[RECORDS TO PROCESS]

(* ===== verification/SdpProps.v ===== *)
(** * SDP negotiation: the properties

    Directions, the pairing of formats when an answer is processed, the answer
    made for an offer, the offers that modify a session, and the negotiator as a
    state machine. *)

From Stdlib Require Strings.String.
From stdpp Require Import sorting.
From S2P Require Import Prelude Hash PjStr Sdp SdpNeg.
Import Strings.String.StringSyntax.

Section Proofs.
Context {Str : PjString}.

(** ** Strings and attributes *)

Lemma str_eq_spec a b : reflect (a = b) (str_eq a b).
Proof.
  unfold str_eq. destruct (Z.eqb_spec (pj_strcmp a b) 0) as [E|E]; constructor.
  - by apply pj_strcmp_0.
  - intros ->. by apply E, pj_strcmp_0.
Qed.

Lemma str_eq_refl a : str_eq a a = true.
Proof. by destruct (str_eq_spec a a). Qed.

Definition same_fold (a b : list Z) : Prop := map pj_tolower a = map pj_tolower b.

Lemma str_ieq_spec a b : reflect (same_fold a b) (str_ieq a b).
Proof.
  unfold str_ieq, same_fold. destruct (Z.eqb_spec (pj_stricmp a b) 0) as [E|E]; constructor; by rewrite <- pj_stricmp_0.
Qed.

Definition named (name : list Z) (a : pjmedia_sdp_attr) : bool := str_eq (a_name a) name.

Lemma find_none attrs name : pjmedia_sdp_attr_find attrs name None = None <-> existsb (named name) attrs = false.
Proof.
  induction attrs as [|a attrs IH]; [done|]. cbn. unfold attr_matches, named. rewrite andb_true_r.
  destruct (str_eq (a_name a) name); cbn; [done|]. rewrite <- IH.
  by destruct (pjmedia_sdp_attr_find attrs name None).
Qed.

Lemma has_attr_eq m name : has_attr m name = existsb (named name) (m_attr m).
Proof.
  unfold has_attr, pjmedia_sdp_media_find_attr. pose proof (find_none (m_attr m) name) as H.
  destruct (pjmedia_sdp_attr_find (m_attr m) name None) as [i|] eqn:E.
  - rewrite bool_decide_true by by eexists. destruct (existsb (named name) (m_attr m)); [done|].
    destruct H as [_ H]. by specialize (H eq_refl).
  - rewrite bool_decide_false by (by intros []). symmetry. by apply H.
Qed.

Lemma named_filter name name' attrs :
  existsb (named name) (List.filter (fun a => negb (str_eq (a_name a) name')) attrs) =
  negb (str_eq name name') && existsb (named name) attrs.
Proof.
  induction attrs as [|a attrs IH]; [by rewrite andb_false_r|]. cbn.
  destruct (str_eq_spec (a_name a) name') as [E|E]; cbn.
  - rewrite IH. unfold named at 2. destruct (str_eq_spec (a_name a) name) as [E'|E']; [|done].
    replace (str_eq name name') with true; [done|]. rewrite <- E, <- E'. by rewrite str_eq_refl.
  - rewrite IH. unfold named at 1 3. destruct (str_eq_spec (a_name a) name) as [E'|E']; [|done]. cbn.
    destruct (str_eq_spec name name') as [->|E'']; [congruence|done].
Qed.

(** ** Directions *)

Definition dir_names : list (list Z) := [lit "inactive"; lit "sendrecv"; lit "sendonly"; lit "recvonly"].

Lemma directions_removed m name : existsb (named name) (m_attr (remove_all_media_directions m)) =
  negb (existsb (str_eq name) dir_names) && existsb (named name) (m_attr m).
Proof.
  unfold remove_all_media_directions, pjmedia_sdp_media_remove_all_attr, set_m_attr. cbn [m_attr].
  rewrite !named_filter. cbn [existsb dir_names].
  by destruct (str_eq name (lit "inactive")), (str_eq name (lit "sendrecv")), (str_eq name (lit "sendonly")),
    (str_eq name (lit "recvonly")).
Qed.

(** What an update of the direction leaves alone *)
Definition same_line (m m' : pjmedia_sdp_media) : Prop :=
  m_media m' = m_media m /\ m_port m' = m_port m /\ m_port_count m' = m_port_count m /\
  m_transport m' = m_transport m /\ m_fmt m' = m_fmt m /\ m_conn m' = m_conn m /\ m_bandw m' = m_bandw m.

Lemma add_attr_line m a : same_line m (snd (pjmedia_sdp_media_add_attr m a)).
Proof. unfold pjmedia_sdp_media_add_attr. by destruct (_ <? _)%nat. Qed.

Lemma update_direction_line remote m : same_line m (update_media_direction remote m).
Proof.
  unfold update_media_direction. destruct (bool_decide _); [done|].
  destruct (dir_attr _) as [a|]; [|done]. exact (add_attr_line (remove_all_media_directions m) a).
Qed.

Lemma filter_length {A} (p : A -> bool) (l : list A) : (length (List.filter p l) <= length l)%nat.
Proof. induction l as [|x l IH]; [done|]. cbn. destruct (p x); cbn; lia. Qed.

Lemma directions_length m : (length (m_attr (remove_all_media_directions m)) <= length (m_attr m))%nat.
Proof.
  unfold remove_all_media_directions, pjmedia_sdp_media_remove_all_attr, set_m_attr. cbn [m_attr].
  repeat (etransitivity; [apply filter_length|]). done.
Qed.

Lemma update_direction_dir remote m : (length (m_attr m) < PJMEDIA_MAX_SDP_ATTR)%nat ->
  local_dir (update_media_direction remote m) = adjusted_dir remote (local_dir m).
Proof.
  intros Hl. unfold update_media_direction.
  destruct (bool_decide_reflect (adjusted_dir remote (local_dir m) = local_dir m)) as [E|E]; [by rewrite E|].
  set (d := adjusted_dir remote (local_dir m)) in *.
  assert (Hr : forall name, In name dir_names -> existsb (named name) (m_attr (remove_all_media_directions m)) = false).
  { intros name Hin. rewrite directions_removed. replace (existsb (str_eq name) dir_names) with true; [done|].
    symmetry. apply existsb_exists. exists name. split; [done|apply str_eq_refl]. }
  assert (Ha : forall a, m_attr (snd (pjmedia_sdp_media_add_attr (remove_all_media_directions m) a)) =
     m_attr (remove_all_media_directions m) ++ [a]).
  { intros a. unfold pjmedia_sdp_media_add_attr. pose proof (directions_length m).
    rewrite (proj2 (Nat.ltb_lt _ _)); [done|]. lia. }
  assert (Hn : forall a name, In name dir_names ->
     has_attr (snd (pjmedia_sdp_media_add_attr (remove_all_media_directions m) a)) name = named name a).
  { intros a name Hin. rewrite has_attr_eq, Ha, existsb_app, Hr by done. cbn. by rewrite orb_false_r. }
  assert (Hdec : forall x y, x <> y -> str_eq x y = false) by (intros x y Hxy; by destruct (str_eq_spec x y)).
  unfold local_dir. destruct d eqn:Ed; cbn [dir_attr].
  - rewrite !Hn by (cbn; tauto). unfold named. cbn [a_name].
    rewrite !(Hdec (lit "inactive")) by done. by rewrite str_eq_refl.
  - rewrite !Hn by (cbn; tauto). unfold named. cbn [a_name]. by rewrite str_eq_refl.
  - rewrite !Hn by (cbn; tauto). unfold named. cbn [a_name].
    rewrite !(Hdec (lit "recvonly") (lit "sendonly")) by done. by rewrite str_eq_refl.
  - rewrite !has_attr_eq, !Hr by (cbn; tauto). done.
Qed.

(** ** Formats and their descriptions *)

(** The attributes of [m] describe a format as the rtpmap [r]. *)
Definition describes (m : pjmedia_sdp_media) (fmt : list Z) (r : pjmedia_sdp_rtpmap) : Prop :=
  exists a, In a (m_attr m) /\ attr_matches (lit "rtpmap") (Some fmt) a = true /\ r = snd (pjmedia_sdp_attr_get_rtpmap a).

Definition attrs_from (m m' : pjmedia_sdp_media) : Prop := incl (m_attr m') (m_attr m).

#[local] Instance attrs_from_preorder : PreOrder attrs_from.
Proof. split; [by intros m a|]. intros m1 m2 m3 H1 H2 a Ha. by apply H1, H2. Qed.

Lemma describes_from m m' fmt r : attrs_from m m' -> describes m' fmt r -> describes m fmt r.
Proof. intros H (a & Ha & Hm & ->). exists a. split; [by apply H|]. done. Qed.

Lemma attr_find_spec attrs name fmt i : pjmedia_sdp_attr_find attrs name fmt = Some i ->
  exists a, attrs !! i = Some a /\ attr_matches name fmt a = true.
Proof.
  revert i. induction attrs as [|a attrs IH]; intros i E; cbn in E; [done|].
  destruct (attr_matches name fmt a) eqn:Em; [injection E as <-; by exists a|].
  destruct (pjmedia_sdp_attr_find attrs name fmt) as [k|]; [|done]. injection E as <-. by apply IH.
Qed.

Lemma rtpmap_describes m fmt r : rtpmap_of m fmt = Some r -> describes m fmt r.
Proof.
  unfold rtpmap_of, find_attr_value, pjmedia_sdp_media_find_attr. intros E.
  destruct (pjmedia_sdp_attr_find (m_attr m) (lit "rtpmap") (Some fmt)) as [i|] eqn:Ei; [|done].
  destruct (attr_find_spec _ _ _ _ Ei) as (a & Ha & Hm). cbn in E. rewrite Ha in E. cbn in E. injection E as <-.
  exists a. split; [|done]. apply list_elem_of_In. by eapply list_elem_of_lookup_2.
Qed.

Lemma erase_incl {A} (l : list A) i : incl (erase l i) l.
Proof.
  intros x Hx. unfold erase in Hx. apply in_app_or in Hx. rewrite <- (take_drop i l). apply in_or_app.
  destruct Hx as [Hx|Hx]; [by left|right]. rewrite <- (take_drop 1 (drop i l)), drop_drop.
  apply in_or_app. right. by rewrite Nat.add_1_r.
Qed.

Lemma remove_found_spec m name fmt : attrs_from m (remove_found m name fmt) /\
  remove_found m name fmt = set_m_attr (m_attr (remove_found m name fmt)) m.
Proof.
  unfold remove_found. destruct (pjmedia_sdp_media_find_attr m name (Some fmt)) as [i|];
    [|by split; [apply incl_refl|destruct m]].
  split; [apply erase_incl|done].
Qed.

Lemma remove_fmt_attrs_spec m fmt : attrs_from m (remove_fmt_attrs m fmt) /\
  remove_fmt_attrs m fmt = set_m_attr (m_attr (remove_fmt_attrs m fmt)) m.
Proof.
  unfold remove_fmt_attrs. destruct (remove_found_spec m (lit "rtpmap") fmt) as [H1 E1].
  destruct (remove_found_spec (remove_found m (lit "rtpmap") fmt) (lit "fmtp") fmt) as [H2 E2].
  split; [by etrans|]. rewrite E2 at 1. rewrite E1 at 2. done.
Qed.

(** The format [f] of the offer and [g] of the answer are the same codec. *)
Definition pairs_with (offer answer : pjmedia_sdp_media) (f g : list Z) : Prop :=
  if pj_strtoul f <? 96 then g = f
  else exists or_ ar, describes offer f or_ /\ describes answer g ar /\ answer_rtpmap_match or_ ar = true.

Lemma pairs_from offer offer' answer f g : attrs_from offer offer' ->
  pairs_with offer' answer f g -> pairs_with offer answer f g.
Proof.
  intros H. unfold pairs_with. destruct (_ <? _); [done|]. intros (or_ & ar & H1 & H2).
  exists or_, ar. split; [by eapply describes_from|done].
Qed.

Lemma find_idx_spec {A} (p : A -> bool) (l : list A) i : find_idx p l = Some i -> exists x, l !! i = Some x /\ p x = true.
Proof.
  revert i. induction l as [|x l IH]; intros i E; cbn in E; [done|].
  destruct (p x) eqn:Ep; [injection E as <-; by exists x|].
  destruct (find_idx p l) as [k|]; [|done]. injection E as <-. by apply IH.
Qed.

Lemma find_idx_none {A} (p : A -> bool) (l : list A) : find_idx p l = None -> Forall (fun x => p x = false) l.
Proof.
  induction l as [|x l IH]; intros E; cbn in E; [constructor|]. destruct (p x) eqn:Ep; [done|].
  destruct (find_idx p l); [done|]. constructor; [done|by apply IH].
Qed.

Section Callbacks.
Context (run_cb : Z -> pjmedia_sdp_neg_fmt_match_cb) (cbs : fmt_match_cbs).

Lemma find_dynamic_spec offer i or_ answer : forall fmts j k,
  find_dynamic run_cb cbs offer i or_ answer fmts j = Some k ->
  exists g ar, fmts !! (k - j)%nat = Some g /\ (j <= k)%nat /\ describes answer g ar /\ answer_rtpmap_match or_ ar = true.
Proof.
  induction fmts as [|f fmts IH]; intros j k E; cbn in E; [done|].
  destruct (rtpmap_of answer f) as [ar|] eqn:Er.
  - destruct (answer_rtpmap_match or_ ar && _) eqn:Em.
    + injection E as <-. apply andb_true_iff in Em as [Em _]. exists f, ar. rewrite Nat.sub_diag.
      split; [done|]. split; [done|]. split; [by apply rtpmap_describes|done].
    + destruct (IH _ _ E) as (g & ar' & Hg & Hk & H). exists g, ar'.
      replace (k - j)%nat with (S (k - S j)) by lia. split; [done|]. split; [lia|done].
  - destruct (IH _ _ E) as (g & ar' & Hg & Hk & H). exists g, ar'.
    replace (k - j)%nat with (S (k - S j)) by lia. split; [done|]. split; [lia|done].
Qed.

Lemma erase_middle {A} (pre post : list A) x : erase (pre ++ x :: post) (length pre) = pre ++ post.
Proof.
  unfold erase. rewrite take_app_length. f_equal. change (x :: post) with ([x] ++ post). rewrite app_assoc, drop_app_length'; [done|].
  rewrite length_app. cbn. lia.
Qed.

(** What is left of the offer, with the matching format of the answer for each *)
Definition kept_ok (offer0 answer : pjmedia_sdp_media) (prior : list nat) (fmts : list (list Z)) : Prop :=
  Forall2 (fun j f => exists g, m_fmt answer !! j = Some g /\ pairs_with offer0 answer f g) prior fmts.

Lemma keep_matched_spec offer0 answer : forall fmts i offer prior pre offer' prior',
  keep_matched run_cb cbs answer fmts i offer prior = inr (offer', prior') ->
  m_fmt offer = pre ++ fmts -> i = length pre -> kept_ok offer0 answer prior pre -> attrs_from offer0 offer ->
  kept_ok offer0 answer prior' (m_fmt offer') /\ attrs_from offer0 offer' /\
  sublist (m_fmt offer') (pre ++ fmts) /\ offer' = set_m_fmt (m_fmt offer') (set_m_attr (m_attr offer') offer).
Proof.
  induction fmts as [|fmt fmts IH]; intros i offer prior pre offer' prior' E Hf Hi Hk Ha; cbn in E.
  { injection E as <- <-. rewrite app_nil_r in *. rewrite Hf. split; [done|]. split; [done|]. split; [done|].
    rewrite <- Hf. by destruct offer. }
  destruct (if pj_strtoul fmt <? 96 then _ else _) as [st|r] eqn:Er; [done|].
  assert (Hr : forall j, r = Some j -> exists g, m_fmt answer !! j = Some g /\ pairs_with offer0 answer fmt g).
  { intros j ->. unfold pairs_with. destruct (pj_strtoul fmt <? 96).
    - injection Er as Er. destruct (find_idx_spec _ _ _ Er) as (g & Hg & Heq). exists g. split; [done|].
      by destruct (str_eq_spec fmt g).
    - destruct (rtpmap_of offer fmt) as [or_|] eqn:Eo; [|done]. injection Er as Er.
      destruct (find_dynamic_spec _ _ _ _ _ _ _ Er) as (g & ar & Hg & _ & Hd & Hm). rewrite Nat.sub_0_r in Hg.
      exists g. split; [done|]. exists or_, ar. split; [|done]. eapply describes_from; [exact Ha|]. by apply rtpmap_describes. }
  destruct r as [j|].
  - specialize (Hr j eq_refl).
    destruct (IH (S i) offer (prior ++ [j]) (pre ++ [fmt]) offer' prior') as (H1 & H2 & H3 & H4); try done.
    + by rewrite <- app_assoc.
    + rewrite length_app. cbn. lia.
    + apply Forall2_app; [done|]. by constructor.
    + split; [done|]. split; [done|]. split; [by rewrite <- app_assoc in H3|done].
  - destruct (remove_fmt_attrs_spec offer fmt) as [Hs Es]. set (o1 := remove_fmt_attrs offer fmt) in *.
    assert (Hf1 : m_fmt o1 = pre ++ fmt :: fmts) by (rewrite Es; exact Hf).
    destruct (IH i (set_m_fmt (erase (m_fmt o1) i) o1) prior pre offer' prior') as (H1 & H2 & H3 & H4).
    + exact E.
    + cbn. by rewrite Hf1, Hi, erase_middle.
    + done.
    + done.
    + etrans; [exact Ha|exact Hs].
    + split; [done|]. split; [done|]. split.
      * etrans; [exact H3|]. apply sublist_app; [done|]. by apply sublist_cons.
      * rewrite H4 at 1. rewrite Es. done.
Qed.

[/RECORDS TO PROCESS]

_ASSIGNMENT_: Here the job is to transcribe the lines from the first line of the data through the line containing "Definition named (name", inclusive, exactly and with nothing else.

_ANSWER BOX_:
(* ===== verification/SdpProps.v ===== *)
(** * SDP negotiation: the properties

    Directions, the pairing of formats when an answer is processed, the answer
    made for an offer, the offers that modify a session, and the negotiator as a
    state machine. *)

From Stdlib Require Strings.String.
From stdpp Require Import sorting.
From S2P Require Import Prelude Hash PjStr Sdp SdpNeg.
Import Strings.String.StringSyntax.

Section Proofs.
Context {Str : PjString}.

(** ** Strings and attributes *)

Lemma str_eq_spec a b : reflect (a = b) (str_eq a b).
Proof.
  unfold str_eq. destruct (Z.eqb_spec (pj_strcmp a b) 0) as [E|E]; constructor.
  - by apply pj_strcmp_0.
  - intros ->. by apply E, pj_strcmp_0.
Qed.

Lemma str_eq_refl a : str_eq a a = true.
Proof. by destruct (str_eq_spec a a). Qed.

Definition same_fold (a b : list Z) : Prop := map pj_tolower a = map pj_tolower b.

Lemma str_ieq_spec a b : reflect (same_fold a b) (str_ieq a b).
Proof.
  unfold str_ieq, same_fold. destruct (Z.eqb_spec (pj_stricmp a b) 0) as [E|E]; constructor; by rewrite <- pj_stricmp_0.
Qed.

Definition named (name : list Z) (a : pjmedia_sdp_attr) : bool := str_eq (a_name a) name.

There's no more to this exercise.